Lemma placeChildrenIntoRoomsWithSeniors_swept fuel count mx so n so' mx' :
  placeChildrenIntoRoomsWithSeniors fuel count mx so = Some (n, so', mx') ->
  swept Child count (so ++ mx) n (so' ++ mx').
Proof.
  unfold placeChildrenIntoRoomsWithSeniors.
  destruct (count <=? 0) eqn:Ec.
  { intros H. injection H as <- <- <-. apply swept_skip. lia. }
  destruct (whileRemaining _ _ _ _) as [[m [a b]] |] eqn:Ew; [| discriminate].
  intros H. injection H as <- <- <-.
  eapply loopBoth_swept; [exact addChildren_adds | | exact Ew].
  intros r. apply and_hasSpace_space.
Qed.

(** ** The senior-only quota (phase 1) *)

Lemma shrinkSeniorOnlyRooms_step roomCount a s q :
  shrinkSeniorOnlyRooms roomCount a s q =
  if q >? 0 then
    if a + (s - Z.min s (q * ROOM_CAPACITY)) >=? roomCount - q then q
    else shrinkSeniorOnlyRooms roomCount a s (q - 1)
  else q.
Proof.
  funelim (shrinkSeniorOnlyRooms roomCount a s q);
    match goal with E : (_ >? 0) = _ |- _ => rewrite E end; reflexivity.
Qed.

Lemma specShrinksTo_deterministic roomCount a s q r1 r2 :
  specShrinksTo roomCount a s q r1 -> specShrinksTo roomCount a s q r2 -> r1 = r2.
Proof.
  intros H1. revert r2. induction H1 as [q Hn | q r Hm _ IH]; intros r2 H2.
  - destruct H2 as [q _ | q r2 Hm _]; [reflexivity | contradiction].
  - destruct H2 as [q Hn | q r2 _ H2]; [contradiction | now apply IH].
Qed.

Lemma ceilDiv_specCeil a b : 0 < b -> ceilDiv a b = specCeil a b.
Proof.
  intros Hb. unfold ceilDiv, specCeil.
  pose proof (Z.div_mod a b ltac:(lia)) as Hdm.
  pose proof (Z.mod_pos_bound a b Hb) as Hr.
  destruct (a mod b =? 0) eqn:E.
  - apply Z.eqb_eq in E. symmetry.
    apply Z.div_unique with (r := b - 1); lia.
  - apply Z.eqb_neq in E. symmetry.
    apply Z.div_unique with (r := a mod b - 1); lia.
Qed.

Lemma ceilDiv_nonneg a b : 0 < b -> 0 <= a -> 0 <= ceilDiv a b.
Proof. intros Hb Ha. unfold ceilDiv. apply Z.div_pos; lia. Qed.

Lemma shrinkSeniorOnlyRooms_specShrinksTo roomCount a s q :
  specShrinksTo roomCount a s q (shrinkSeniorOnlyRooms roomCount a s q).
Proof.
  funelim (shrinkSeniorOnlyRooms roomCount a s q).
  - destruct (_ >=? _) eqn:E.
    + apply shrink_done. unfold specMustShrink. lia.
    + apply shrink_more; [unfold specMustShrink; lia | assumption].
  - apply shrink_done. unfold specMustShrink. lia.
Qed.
^^^^^^^^^^^^^^^^
Exercise details
Write down the entire listing above verbatim.

Answer box
Lemma placeChildrenIntoRoomsWithSeniors_swept fuel count mx so n so' mx' :
  placeChildrenIntoRoomsWithSeniors fuel count mx so = Some (n, so', mx') ->
  swept Child count (so ++ mx) n (so' ++ mx').
Proof.
  unfold placeChildrenIntoRoomsWithSeniors.
  destruct (count <=? 0) eqn:Ec.
  { intros H. injection H as <- <- <-. apply swept_skip. lia. }
  destruct (whileRemaining _ _ _ _) as [[m [a b]] |] eqn:Ew; [| discriminate].
  intros H. injection H as <- <- <-.
  eapply loopBoth_swept; [exact addChildren_adds | | exact Ew].
  intros r. apply and_hasSpace_space.
Qed.

(** ** The senior-only quota (phase 1) *)

Lemma shrinkSeniorOnlyRooms_step roomCount a s q :
  shrinkSeniorOnlyRooms roomCount a s q =
  if q >? 0 then
    if a + (s - Z.min s (q * ROOM_CAPACITY)) >=? roomCount - q then q
    else shrinkSeniorOnlyRooms roomCount a s (q - 1)
  else q.
Proof.
  funelim (shrinkSeniorOnlyRooms roomCount a s q);
    match goal with E : (_ >? 0) = _ |- _ => rewrite E end; reflexivity.
Qed.

Lemma specShrinksTo_deterministic roomCount a s q r1 r2 :
  specShrinksTo roomCount a s q r1 -> specShrinksTo roomCount a s q r2 -> r1 = r2.
Proof.
  intros H1. revert r2. induction H1 as [q Hn | q r Hm _ IH]; intros r2 H2.
  - destruct H2 as [q _ | q r2 Hm _]; [reflexivity | contradiction].
  - destruct H2 as [q Hn | q r2 _ H2]; [contradiction | now apply IH].
Qed.

Lemma ceilDiv_specCeil a b : 0 < b -> ceilDiv a b = specCeil a b.
Proof.
  intros Hb. unfold ceilDiv, specCeil.
  pose proof (Z.div_mod a b ltac:(lia)) as Hdm.
  pose proof (Z.mod_pos_bound a b Hb) as Hr.
  destruct (a mod b =? 0) eqn:E.
  - apply Z.eqb_eq in E. symmetry.
    apply Z.div_unique with (r := b - 1); lia.
  - apply Z.eqb_neq in E. symmetry.
    apply Z.div_unique with (r := a mod b - 1); lia.
Qed.

Lemma ceilDiv_nonneg a b : 0 < b -> 0 <= a -> 0 <= ceilDiv a b.
Proof. intros Hb Ha. unfold ceilDiv. apply Z.div_pos; lia. Qed.

Lemma shrinkSeniorOnlyRooms_specShrinksTo roomCount a s q :
  specShrinksTo roomCount a s q (shrinkSeniorOnlyRooms roomCount a s q).
Proof.
  funelim (shrinkSeniorOnlyRooms roomCount a s q).
  - destruct (_ >=? _) eqn:E.
    + apply shrink_done. unfold specMustShrink. lia.
    + apply shrink_more; [unfold specMustShrink; lia | assumption].
  - apply shrink_done. unfold specMustShrink. lia.
Qed.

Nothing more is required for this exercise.